(* ===== verification/_CoqProject ===== *)
-Q . S2P
Prelude.v
RustStr.v
Utf8.v
StreamText.v
InlineHiddenTag.v
Citation.v
TaggedLine.v
ProposedPlan.v
AssistantText.v
Utf8Stream.v
SeekSequence.v
Replacements.v
PatchParser.v
PatchRoundtrip.v
StreamingPatch.v
ApplyHunks.v
TurnDiffTracker.v
RustPath.v
AbsolutePath.v
BashTree.v
PatchInvocation.v
CommandSafety.v
ExecPolicy.v
ExecPolicyParser.v
ExecPolicyAmend.v
Utf8Text.v
Truncation.v
ResponseItem.v
ContextNormalize.v
ContextManager.v
AgentPath.v
AgentRegistry.v
HeadTailBuffer.v
Permissions.v
PermissionRoots.v
PermissionProfile.v
SandboxTransforms.v
ExecApproval.v
PatchSafety.v
Effects.v
Approvals.v
NetworkApproval.v
Orchestrator.v
IpAddr.v
NetworkPolicy.v
KeyInput.v
TextArea.v
TextAreaSafe.v
PasteBurst.v
SlashCommand.v
Attachments.v
Composer.v
ComposerTyping.v
ComposerSubmit.v
ComposerPastes.v
EventMapping.v
CompactHistory.v
RolloutReplay.v
RolloutTruncate.v
Scheduling.v
Crontab.v
ConfigMerge.v
ConfigLayers.v
ConfigLoader.v
ConfigEdits.v
InputQueue.v
SessionTurns.v
SessionSteering.v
○ ○ ○
Each line of the data is to be output exactly, with none skipped.

(* ===== verification/_CoqProject ===== *)
-Q . S2P
Prelude.v
RustStr.v
Utf8.v
StreamText.v
InlineHiddenTag.v
Citation.v
TaggedLine.v
ProposedPlan.v
AssistantText.v
Utf8Stream.v
SeekSequence.v
Replacements.v
PatchParser.v
PatchRoundtrip.v
StreamingPatch.v
ApplyHunks.v
TurnDiffTracker.v
RustPath.v
AbsolutePath.v
BashTree.v
PatchInvocation.v
CommandSafety.v
ExecPolicy.v
ExecPolicyParser.v
ExecPolicyAmend.v
Utf8Text.v
Truncation.v
ResponseItem.v
ContextNormalize.v
ContextManager.v
AgentPath.v
AgentRegistry.v
HeadTailBuffer.v
Permissions.v
PermissionRoots.v
PermissionProfile.v
SandboxTransforms.v
ExecApproval.v
PatchSafety.v
Effects.v
Approvals.v
NetworkApproval.v
Orchestrator.v
IpAddr.v
NetworkPolicy.v
KeyInput.v
TextArea.v
TextAreaSafe.v
PasteBurst.v
SlashCommand.v
Attachments.v
Composer.v
ComposerTyping.v
ComposerSubmit.v
ComposerPastes.v
EventMapping.v
CompactHistory.v
RolloutReplay.v
RolloutTruncate.v
Scheduling.v
Crontab.v
ConfigMerge.v
ConfigLayers.v
ConfigLoader.v
ConfigEdits.v
InputQueue.v
SessionTurns.v
SessionSteering.v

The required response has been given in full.